Les syndicats ont raison de se fâcher
- Stéphane Lacroix

- il y a 2 jours
- 3 min de lecture

Cette lettre d'opinion est parue dans le Journal Les Affaires
Dans une chronique de Kevyn Gagné parue dans Les Affaires le 28 octobre, on reproche aux syndicats d’être « facilement scandalisés » et de refuser de voir la réalité économique telle qu’elle est.
L’image est commode et percutante. Elle flatte les gens qui aiment penser que la rationalité se trouve toujours du côté des gestionnaires et l’émotivité du côté des travailleuses et travailleurs.
Mais cette analyse est aussi superficielle que réductrice.
Le texte repose sur une équation simpliste : s’il y a cent dollars à partager entre employés, et qu’on en donne plus à l’un, il en restera moins pour les autres. Or, ce n’est pas parce qu’on améliore les salaires ou les conditions de travail qu’on « appauvrit » une organisation. Bien au contraire : on investit alors dans la compétence, la stabilité et l’engagement. Les études le montrent depuis trente ans : des conditions de travail décentes, c’est aussi une meilleure productivité et moins d’absentéisme.
On pourrait affirmer sans se tromper que les personnes syndiquées qui améliorent leur sort dépensent davantage dans les entreprises d’ici (et d’ailleurs, bien entendu). Ce faisant, elles payent plus de taxes et d’impôts. Au final, une partie non négligeable des augmentations de salaire se retrouvent… dans les coffres de l’État. Mais, bizarrement, on s’indigne rarement des augmentations de salaire des dirigeants d’entreprise, des hauts fonctionnaires et de la classe politique.
Chercher les coupables des compressions
Il est faux de prétendre que les compressions dans le secteur public ou parapublic découlent nécessairement de revendications syndicales. C’est plutôt les années de sous-financement, les décisions politiques discutables et la pression constante d’un modèle de gestion centré sur des économies de bout de chandelle qui expliquent en bonne partie ces suppressions d’emplois.
Les syndicats sont sur le terrain. Ils voient les horaires impossibles à gérer, les salaires qui stagnent, la santé mentale qui s’effrite et les fin de mois qui arrivent trop vite pour un bon nombre de personnes qui doivent composer avec un coût de la vie qui explose. Si ça les « scandalise », c’est peut-être parce qu’ils sont encore capables d’indignation dans un monde qui s’accommode un peu trop bien de ces difficultés.
Et qu’on me comprenne bien ici : les syndicats ne sont pas blancs comme neige. Ils ont aussi négocié des contrats de travail douteux au fil des ans. Leur modèle de reddition de compte est peut-être à dépoussiérer et la démocratie syndicale pourrait s’améliorer. Leurs membres auraient aussi intérêt à cesser de hurler sur les réseaux sociaux et s’impliquer concrètement dans leurs assemblées syndicales.

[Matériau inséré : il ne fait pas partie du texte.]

Lemma check_current_entry_spec bl cur ch p :
  p ∈ keys cur →
  ∃ ch', check_current_entry bl cur ch p = Ok ch' ∧
    modified ch' = modified ch ∧ deleted ch' = deleted ch ∧
    ∀ a, a ∈ added ch' ↔ a ∈ added ch ∨ (Added.file a = p ∧ spec_added bl cur a).
Proof.
  intros [ci Hci]%dict_get_is_Some. unfold check_current_entry.
  destruct (dict_mem p bl) eqn:Hbl; simpl.
  - apply dict_mem_true in Hbl. exists ch. split_and!; try done.
    intros a. split; [auto|]. intros [|[<- [? _]]]; done.
  - apply dict_mem_false in Hbl. unfold dict_getitem. rewrite Hci. simpl.
    eexists. split_and!; try done. simpl.
    intros a. rewrite elem_of_app, list_elem_of_singleton.
    split; (intros [?|Ha]; [by left|right]).
    + subst a. simpl. split; [done|]. split; [done|]. exists ci. done.
    + destruct Ha as (<- & _ & ci' & Hci' & ? & ?).
      destruct a; simpl in *. simplify_eq. done.
Qed.

Lemma current_loop_spec bl cur ks ch :
  ks ⊆ keys cur →
  ∃ ch', current_loop bl cur ks ch = (ch', None) ∧
    modified ch' = modified ch ∧ deleted ch' = deleted ch ∧
    ∀ a, a ∈ added ch' ↔ a ∈ added ch ∨ (Added.file a ∈ ks ∧ spec_added bl cur a).
Proof.
  unfold current_loop. revert ch.
  induction ks as [|p ks IH]; intros ch Hks.
  - exists ch. split_and!; try done. intros a. rewrite elem_of_nil. tauto.
  - destruct (check_current_entry_spec bl cur ch p) as (ch1 & Hch1 & Hm1 & Hd1 & Ha1).
    { apply Hks. apply list_elem_of_here. }
    destruct (IH ch1) as (ch' & Hch' & Hm & Hd & Ha).
    { intros q Hq. apply Hks. by apply list_elem_of_further. }
    exists ch'. cbn [for_each]. rewrite Hch1. simpl. split_and!; try congruence.
    intros a. rewrite Ha, Ha1, elem_of_cons. tauto.
Qed.

(** What [compare_states] computes on a baseline that passes the checks
    of [load_baseline]: it returns, and the three lists hold exactly the
    entries the specification calls for. *)
Lemma compare_states_spec self cur bl :
  baseline self = JObj bl →
  validate_entries bl = Ok () →
  ∃ ch, compare_states self cur = Ok ch ∧
    (∀ e, e ∈ modified ch ↔ spec_modified self bl cur e) ∧
    (∀ a, a ∈ added ch ↔ spec_added bl cur a) ∧
    (∀ p, p ∈ deleted ch ↔ spec_deleted self bl cur p).
Proof.
  intros Hb Hvalid. unfold compare_states. rewrite Hb. simpl.
  destruct (baseline_loop_valid self cur bl no_changes Hvalid) as [ch1 Hch1].
  fold (baseline_loop self cur). rewrite Hch1.
  apply baseline_loop_spec in Hch1 as (Ha1 & Hm1 & Hd1).
  destruct (current_loop_spec bl cur (keys cur) ch1) as (ch & Hch & Hm & Hd & Ha);
    [done|].
  fold (current_loop bl cur). rewrite Hch. exists ch. split; [done|].
  split_and!.
  - intros e. rewrite Hm, Hm1. simpl. rewrite elem_of_nil. tauto.
  - intros a. rewrite Ha, Ha1. simpl. rewrite elem_of_nil.
    split; [tauto|]. intros Hs. right. split; [|done].
    destruct Hs as (_ & ci & Hci & _). apply dict_get_is_Some. eauto.
  - intros p. rewrite Hd, Hd1. simpl. rewrite elem_of_nil. tauto.
Qed.
End compare.

(** ** Paths *)

Section paths.
Implicit Types (s t p : string) (c : ascii).

Lemma append_cons c s t : String c s +:+ t = String c (s +:+ t).
Proof. done. Qed.

Lemma append_nil_l t : "" +:+ t = t.
Proof. done. Qed.

Lemma length_append s t :
  String.length (s +:+ t) = (String.length s + String.length t)%nat.
Proof. induction s as [|c s IH]; [done|]. rewrite append_cons. simpl. by rewrite IH. Qed.

Lemma append_cancel_r s1 s2 t : s1 +:+ t = s2 +:+ t → s1 = s2.
Proof.
  revert s2. induction s1 as [|c s1 IH]; intros [|c2 s2] H.
  - done.
  - apply (f_equal String.length) in H. rewrite !length_append in H.
    simpl in H. lia.
  - apply (f_equal String.length) in H. rewrite !length_append in H.
    simpl in H. lia.
  - rewrite !append_cons in H. injection H as -> H. f_equal. by apply IH.
Qed.

Lemma contains_slash_append s t :
  contains_slash (s +:+ t) = contains_slash s || contains_slash t.
Proof.
  induction s as [|c s IH]; [done|]. rewrite append_cons. simpl.
  by rewrite IH, orb_assoc.
Qed.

Comme toute organisation ou mouvement social, rien n’est parfait. C’est pour cela que les syndicats tiendront des états généraux l’année prochaine. Ce sera l’occasion pour eux d’avoir une discussion difficile – mais franche – sur les choses à améliorer.
Cessons de faire la leçon
Pour être franc, j’estime que les batailles les plus importantes restent encore à mener pour le mouvement ouvrier. Alors oui, heureusement que les syndicats se fâchent. Parce qu’il faut encore des voix pour rappeler qu’une société ne se construit pas que sur des colonnes de chiffres.
Si nos gouvernements cessaient de lancer notre argent par les fenêtres — pensons à Northvolt, le troisième lien, la cimenterie McInnis ou la visite des Kings de Los Angeles à Québec, notamment — et planifiaient mieux nos grands travaux, on serait peut-être moins tenté de faire la leçon à celles et ceux qui aident les travailleurs et les travailleuses à se sortir la tête de l’eau avec des conditions de travail décentes.
Malgré leurs défauts, le syndicalisme est un contrepoids essentiel afin de maintenir un semblant d’équilibre entre les gens ordinaires comme moi et les riches et puissants.
Bref, les syndicats ont raison de se fâcher.